Alhawiti Naif M, Elsokkary Emadeldin M, Aldali Jehad A, Alotaibi Badi A
Department of Clinical Laboratory Sciences, College of Applied Medical Sciences, King Saud bin Abdulaziz University for Health Sciences, Riyadh, Saudi Arabia.
King Abdullah International Medical Research Center, Riyadh, Saudi Arabia.
Sci Rep. 2025 Apr 9;15(1):12114. doi: 10.1038/s41598-025-95305-2.

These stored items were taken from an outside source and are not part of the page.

(** Inode [b] is in the hands of the running operation; [L]: the mutexes it has taken. *)
Record inv (sb : Z) (e : ext) (L : gset Z) (b : option Z) (w : world) : Prop := mk_inv {
  inv_d a : cnt (d_count w) a = xd e a + mcount (on_dent a) (dents w) + mcount (file_on a) (lfiles w);
  inv_m a : cnt (mnt_count w) a = xm e a + mcount (on_mnt a) (dents w) + mcount (file_mnt a) (lfiles w);
  inv_i i : cnt (i_count w) i = xi e i + mcount (nests i) (inodes w);
  inv_locked : locked w = L;
  inv_dent u d i : dents w !! u = Some d -> d_inode d = Some i -> is_Some (inodes w !! i);
  inv_private u d p : dents w !! u = Some d -> d_private d = Some p -> is_Some (l_dents (lo w) !! p.1);
  inv_inode i n : inodes w !! i = Some n -> b <> Some i -> i_new n = false /\ lower_file_mutex n = false;
  inv_nested i n : inodes w !! i = Some n -> is_Some (l_inodes (lo w) !! nested_inode n);
  inv_file i n f : inodes w !! i = Some n -> lower_file n = Some f -> is_Some (lfiles w !! f);
  inv_inj i j n m f : inodes w !! i = Some n -> inodes w !! j = Some m ->
    lower_file n = Some f -> lower_file m = Some f -> i = j;
  inv_lfile f x : lfiles w !! f = Some x -> is_Some (l_dents (lo w) !! f_dentry x);
  inv_open f x : files w !! f = Some x -> exists d i n lf, dents w !! u_dentry x = Some d /\ d_inode d = Some i /\
    inodes w !! i = Some n /\ lower_file n = Some lf /\ nested_file x = Some lf;
  inv_fresh_i i : is_Some (inodes w !! i) -> i < next w;
  inv_fresh_f f : is_Some (lfiles w !! f) -> f < next w;
  inv_lower : lower_wf sb (lo w);
  inv_answers : answers_ok (opens w)
}.

Lemma cnt_bump a n m b : cnt (bump a n m) b = cnt m b + (if b =? a then n else 0).
Proof.
  unfold cnt, bump. destruct (Z.eqb_spec b a) as [->|Hne]; [by rewrite lookup_insert_eq|].
  rewrite lookup_insert_ne by done. lia.
Qed.

Ltac inv_fields H :=
  destruct H as [inv_d0 inv_m0 inv_i0 inv_locked0 inv_dent0 inv_private0 inv_inode0 inv_nested0 inv_file0 inv_inj0 inv_lfile0
    inv_open0 inv_fresh_i0 inv_fresh_f0 inv_lower0 inv_answers0];
  constructor; cbn -[bump mcount cnt Z.add]; try assumption; try done.

Section primitives.
Context (sb : Z).
Implicit Types (e : ext) (L : gset Z) (b : option Z) (w : world) (G : stop -> world -> Prop).

(** The outer references are compared point by point. *)
Lemma inv_ext e e' L b w :
  inv sb e L b w -> (forall a, xd e a = xd e' a) -> (forall a, xm e a = xm e' a) -> (forall a, xi e a = xi e' a) ->
  inv sb e' L b w.
Proof. intros H Hd Hm Hi. inv_fields H; intros a; rewrite <- ?Hd, <- ?Hm, <- ?Hi; auto. Qed.

Lemma inv_bump_d e L b w a n : inv sb e L b w -> inv sb (xd_plus a n e) L b (set_d_count (bump a n (d_count w)) w).
Proof. intros H. inv_fields H. intros c. rewrite cnt_bump, inv_d0. unfold plus. lia. Qed.
Lemma inv_bump_m e L b w a n : inv sb e L b w -> inv sb (xm_plus a n e) L b (set_mnt_count (bump a n (mnt_count w)) w).
Proof. intros H. inv_fields H. intros c. rewrite cnt_bump, inv_m0. unfold plus. lia. Qed.
Lemma inv_bump_i e L b w a n : inv sb e L b w -> inv sb (xi_plus a n e) L b (set_i_count (bump a n (i_count w)) w).
Proof. intros H. inv_fields H. intros c. rewrite cnt_bump, inv_i0. unfold plus. lia. Qed.

Lemma wp_take get set a (Q : unit -> world -> Prop) G w : Q tt (set (bump a 1 (get w)) w) -> wp (take_ref get set a) Q G w.
Proof. done. Qed.
Lemma wp_put get set a (Q : unit -> world -> Prop) G w :
  0 < cnt (get w) a -> Q tt (set (bump a (-1) (get w)) w) -> wp (put get set a) Q G w.
Proof. intros Hc HQ. unfold put. run. by replace (cnt (get w) a <=? 0) with false by lia. Qed.

Lemma inv_lock e L b w i : inv sb e L b w -> inv sb e (L ∪ {[i]}) b (set_locked (locked w ∪ {[i]}) w).
Proof. intros H. inv_fields H. by rewrite inv_locked0. Qed.
Lemma inv_unlock e L b w i : i ∉ L -> inv sb e (L ∪ {[i]}) b w -> inv sb e L b (set_locked (locked w ∖ {[i]}) w).
Proof. intros Hi H. inv_fields H. rewrite inv_locked0. apply leibniz_equiv. set_solver. Qed.
(* ===== verification/CcfsRun.v ===== *)
(** Every sequence of operations of the caching file system keeps its references exact; what goes
    wrong outside of what the theorem asks for: renames between directories and lower files that
    cannot be opened; and what the cached attributes and link texts are good for. *)

From stdpp Require Import gmap.
From S2P Require Import Prelude Effect CcfsFilter Ccfs CcfsRefs CcfsDir CcfsLife.

Section attributes.
Context `{LL : LowerFsLaws}.
Implicit Types (e : ext) (L : gset Z) (b : option Z) (w : world) (G : stop -> world -> Prop).

(** An upper dentry with inode [j], over [a] with inode [i]. *)
Definition over (w : world) (u j a i : Z) : Prop :=
  exists d m x, dents w !! u = Some d /\ d_private d = Some (a, m) /\ d_inode d = Some j /\
    l_dents (lo w) !! a = Some x /\ l_inode x = Some i.

Lemma wp_alloc e L b w G : inv sb e L b w -> wp alloc (fun _ w' => inv sb e L b w' /\ kept w w') G w.
Proof. intros Hinv. unfold alloc. run. split; [|done]. inv_fields Hinv. Qed.

Lemma lower_inode e L b w a x i : inv sb e L b w -> l_dents (lo w) !! a = Some x -> l_inode x = Some i -> is_Some (l_inodes (lo w) !! i).
Proof. intros Hinv Hx Hi. destruct (inv_lower _ _ _ _ _ Hinv a x Hx) as [_ Hn]. destruct (Hn i Hi) as (? & ? & _). eauto. Qed.

Lemma wp_getattr e w u j a i G :
  inv sb e ∅ None w -> over w u j a i -> wp (ccfs_getattr u) (fun _ w' => inv sb e ∅ None w') G w.
Proof.
  intros Hinv (d & m & x & Hu & Hp & Hj & Hx & Hi). destruct (inv_dent _ _ _ _ _ Hinv u d j Hu Hj) as [n Hn].
  unfold ccfs_getattr. apply wp_bind. eapply wp_dent; [done|]. rewrite Hj. apply wp_bind, wp_ret, wp_bind.
  eapply wp_ino; [done|]. apply wp_bind. eapply wp_nested_mnt; [done|done|]. apply wp_bind.
  eapply wp_nested_dentry; [done|done|]. cbn [fst]. destruct (stat n); [by apply wp_ret|].
  apply wp_bind. eapply wp_linode_of; [done|done|]. wp_seq ltac:(eapply wp_lock; [exact Hinv|set_solver]). intros _ w1 [I1 S1].
  apply wp_bind. unfold gets, wp at 1. apply wp_bind. eapply wp_linode_of; [by rewrite (s_lo _ _ S1)|done|].
  wp_seq ltac:(eapply wp_unlock; [exact I1|set_solver]). intros _ w2 [I2 S2].
  assert (same w w2) as S02 by (by eapply same_trans).
  eapply wp_bind, wp_mono with (Q := fun _ w' => inv sb e ∅ None w'); [| |done]; cbv beta; [|by intros; apply wp_ret].
  destruct (_ && _); [|by apply wp_ret]. wp_seq ltac:(by eapply wp_alloc). intros [] w3 (I3 & (_ & _ & _ & E3)); [|by apply wp_ret].
  eapply wp_mono; [eapply wp_quiet_upd; [exact I3|rewrite E3, (s_inodes _ _ S02); by eexists|done]| |done].
  by intros _ w' [? _].
Qed.
(** [cache.addAll(urls)] on the cache called [name]. *)
Definition cache_addAll (env : Env) (name : string) (urls : list string) : Promise unit :=
  fun w =>
    let requests := map (GET env) urls in
    if negb (forallb is_http requests)
    then (Rejected (TypeError "Request scheme is unsupported"), w)
    else
      let w1 := log_fetches requests w in
      match fetch_all env requests with
      | inl e => (Rejected e, w1)
      | inr l =>
          if bool_decide (NoDup (batch_keys requests))
          then (Fulfilled tt, with_caches (storage_update (caches w1) name (put_all l)) w1)
          else (Rejected (DOMException "InvalidStateError" "duplicate requests"), w1)
      end.

(** [Promise.all(ps)] *)
Fixpoint Promise_all {A} (ps : list (Promise A)) : Promise (list A) :=
  match ps with
  | [] => resolve []
  | p :: rest =>
      await a <- p;
      await l <- Promise_all rest;
      resolve (a :: l)
  end.

(** ** The worker *)

Definition CACHE_NAME : string := "ponto-eletronico-v1".

Definition urlsToCache : list string := [
  "/";
  "/login";
  "/dashboard";
  "/static/css/style.css";
  "/static/js/app.js";
  "/static/manifest.json";
  "https://cdn.jsdelivr.net/npm/bootstrap@5.3.2/dist/css/bootstrap.min.css";
  "https://cdn.jsdelivr.net/npm/bootstrap-icons@1.11.1/font/bootstrap-icons.css";
  "https://cdn.jsdelivr.net/npm/bootstrap@5.3.2/dist/js/bootstrap.bundle.min.js"
].

(** *** install

    The promise handed to [event.waitUntil]; the handler's own last statement,
    [self.skipWaiting()], has run by the time the first callback of the chain
    does. *)
Definition install_chain (env : Env) : Promise unit :=
  catch_
    (await cache <- caches_open CACHE_NAME;
     run effect (console_log ["Cache aberto"]);
     cache_addAll env cache urlsToCache)
    (fun err => effect (console_log ["Erro no cache:"; error_text err])).

Definition on_install (env : Env) : Promise unit :=
  fun w => install_chain env (skipWaiting w).

(** *** activate

    The callback of [cacheNames.map] yields the promise of [caches.delete]
    for a stale name and [undefined] (here [None]) for the current one. *)
Definition delete_if_stale (cacheName : string) : Promise (option bool) :=
  if negb (String.eqb cacheName CACHE_NAME)
  then run effect (console_log ["Removendo cache antigo:"; cacheName]);
       await deleted <- caches_delete cacheName;
       resolve (Some deleted)
  else resolve None.

Definition activate_chain : Promise (list (option bool)) :=
  await cacheNames <- caches_keys;
  Promise_all (map delete_if_stale cacheNames).

Definition on_activate : Promise (list (option bool)) :=
  fun w => activate_chain (clients_claim w).

(** *** fetch *)

Definition is_api (url : URL) : bool :=
  Str.startsWith (pathname url) "/auth/" ||
  Str.startsWith (pathname url) "/ponto/" ||
  Str.startsWith (pathname url) "/admin/".

Definition offline_response : Response :=
  new_Response
    (JSON.stringify [("error", "Offline - Conecte-se à internet")])
    [("Content-Type", "application/json")].

(** Network first, for the API. *)
Definition network_first (env : Env) (request : Request) : Promise Response :=
  catch_ (fetch env request) (fun _ => resolve offline_response).

(** Cache first, for everything else.  [fetch] never resolves to a falsy
    value, so of the test [!response || response.status !== 200 ||
    response.type !== 'basic'] the last two disjuncts decide.  The clone of a
    response has its status, type, headers and body.  The promise of
    [caches.open(CACHE_NAME).then(...)] is dropped: the write is detached
    from the promise given to [respondWith]. *)
Definition cache_first (env : Env) (request : Request) : Promise Response :=
  await cached <- caches_match request;
  match cached with
  | Some response => resolve response
  | None =>
      await response <- fetch env request;
      if negb (status response =? 200) || negb (bool_decide (rtype response = type_basic))
      then resolve response
      else
        let responseToCache := response in
        run effect (detach (OpenAndPut CACHE_NAME request responseToCache));
        resolve response
  end.

(** What the fetch listener did with the event: it called
    [event.respondWith] with a promise, which settles as given, or it threw
    before doing so. *)
Inductive Handled : Type :=
  | RespondWith (outcome : Settled Response)
  | Threw (e : JSError).

Definition on_fetch (env : Env) (request : Request) (w : World) : Handled * World :=
  match new_URL (req_url request) with
  | None => (Threw (TypeError "Invalid URL"), w)
  | Some url =>
      let '(outcome, w') :=
        (if is_api url then network_first env request else cache_first env request) w in
      (RespondWith outcome, w')
  end.

(** The detached work, carried out. A rejection there is nobody's to handle. *)
Definition run_job (j : Job) : Promise unit :=
  match j with
  | OpenAndPut name request response =>
      await cache <- caches_open name;
      cache_put cache request response
  end.

Definition settle (w : World) : World :=
  fold_left (fun acc j => snd (run_job j acc)) (detached w) (clear_detached w).

(** *** message *)
Definition on_message (data : JSValue) (w : World) : World :=
  if strict_equals_string data "skipWaiting" then skipWaiting w else w.

(** ** The classification of a request, as the fetch listener decides it *)

Inductive Classification : Type := api | asset.

Definition classify (request : Request) : option Classification :=
  match new_URL (req_url request) with
  | None => None
  | Some url => Some (if is_api url then api else asset)
  end.

(** The cache the current version tag names, when the storage has it. *)
Definition current_store (w : World) : option Cache := storage_get (caches w) CACHE_NAME.


(** What carrying out a detached job does to the storage. *)
Definition job_storage (j : Job) (cs : list (string * Cache)) : list (string * Cache) :=
  match j with
  | OpenAndPut name request response =>
      if put_accepts request response
      then storage_update (storage_open cs name) name
                          (<[cache_key (req_url request) := response]>)
      else storage_open cs name
  end.

Definition job_target (j : Job) : string :=
  match j with OpenAndPut name _ _ => name end.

Stroke is a sudden neurological decline caused by cerebrovascular diseases or impaired blood circulation. Research investigating the connection between glycated hemoglobin A1c (HbA1c) levels and stroke severity is limited. This study examined the connection between HbA1c levels and stroke severity in patients with acute ischemic stroke. A retrospective cross-sectional analysis of the medical records of 1103 patients with acute ischemic stroke from January 2020 to January 2024 was conducted. Patients were divided into seven groups on the basis of their HbA1c levels. Stroke severity within these groups was assessed via the National Institutes of Health Stroke Scale (NIHSS), with the aim of identifying correlations between stroke severity and glycemic status. This study examined the impact of various HbA1c levels on a range of demographic and clinical characteristics in stroke patients. The patients were grouped into seven categories on the basis of their HbA1c levels, and characteristics such as age; body mass index (BMI); LDL, HDL, and creatinine levels; and NIHSS scores at hospital admission were compared across these groups. Significant differences were observed in age, LDL levels (F = 3.999, P < 0.001), and creatinine levels (F = 1.303, P = 0.253) among the HbA1c categories. However, there were no significant differences in BMI, HDL levels, or length of hospital stay. A positive correlation was found between HbA1c levels and NIHSS scores, indicating that higher HbA1c levels are associated with greater stroke severity. This study revealed that the risk of severe stroke increases significantly when HbA1c levels exceed 6.5%. In contrast, maintaining HbA1c levels below 6.5% is linked to a reduced risk of severe stroke and lower mortality. Additionally, older adults are at greater risk and tend to experience more severe strokes.
中风是由脑血管疾病或血液循环受损引起的突发性神经功能衰退。关于糖化血红蛋白A1c(HbA1c)水平与中风严重程度之间联系的研究有限。本研究探讨了急性缺血性中风患者HbA1c水平与中风严重程度之间的联系。对2020年1月至2024年1月期间1103例急性缺血性中风患者的病历进行了回顾性横断面分析。根据患者的HbA1c水平将其分为七组。通过美国国立卫生研究院卒中量表(NIHSS)评估这些组内的中风严重程度,目的是确定中风严重程度与血糖状态之间的相关性。本研究考察了不同HbA1c水平对中风患者一系列人口统计学和临床特征的影响。根据患者的HbA1c水平将其分为七类,并比较这些组之间的年龄、体重指数(BMI)、低密度脂蛋白、高密度脂蛋白和肌酐水平以及入院时的NIHSS评分等特征。在HbA1c类别之间,年龄、低密度脂蛋白水平(F = 3.999,P < 0.001)和肌酐水平(F = 1.303,P = 0.253)存在显著差异。然而,BMI、高密度脂蛋白水平或住院时间没有显著差异。发现HbA1c水平与NIHSS评分呈正相关,表明较高的HbA1c水平与更严重的中风严重程度相关。本研究表明,当HbA1c水平超过6.5%时,严重中风的风险显著增加。相比之下,将HbA1c水平维持在6.5%以下与严重中风风险降低和死亡率降低相关。此外,老年人风险更大,往往经历更严重的中风。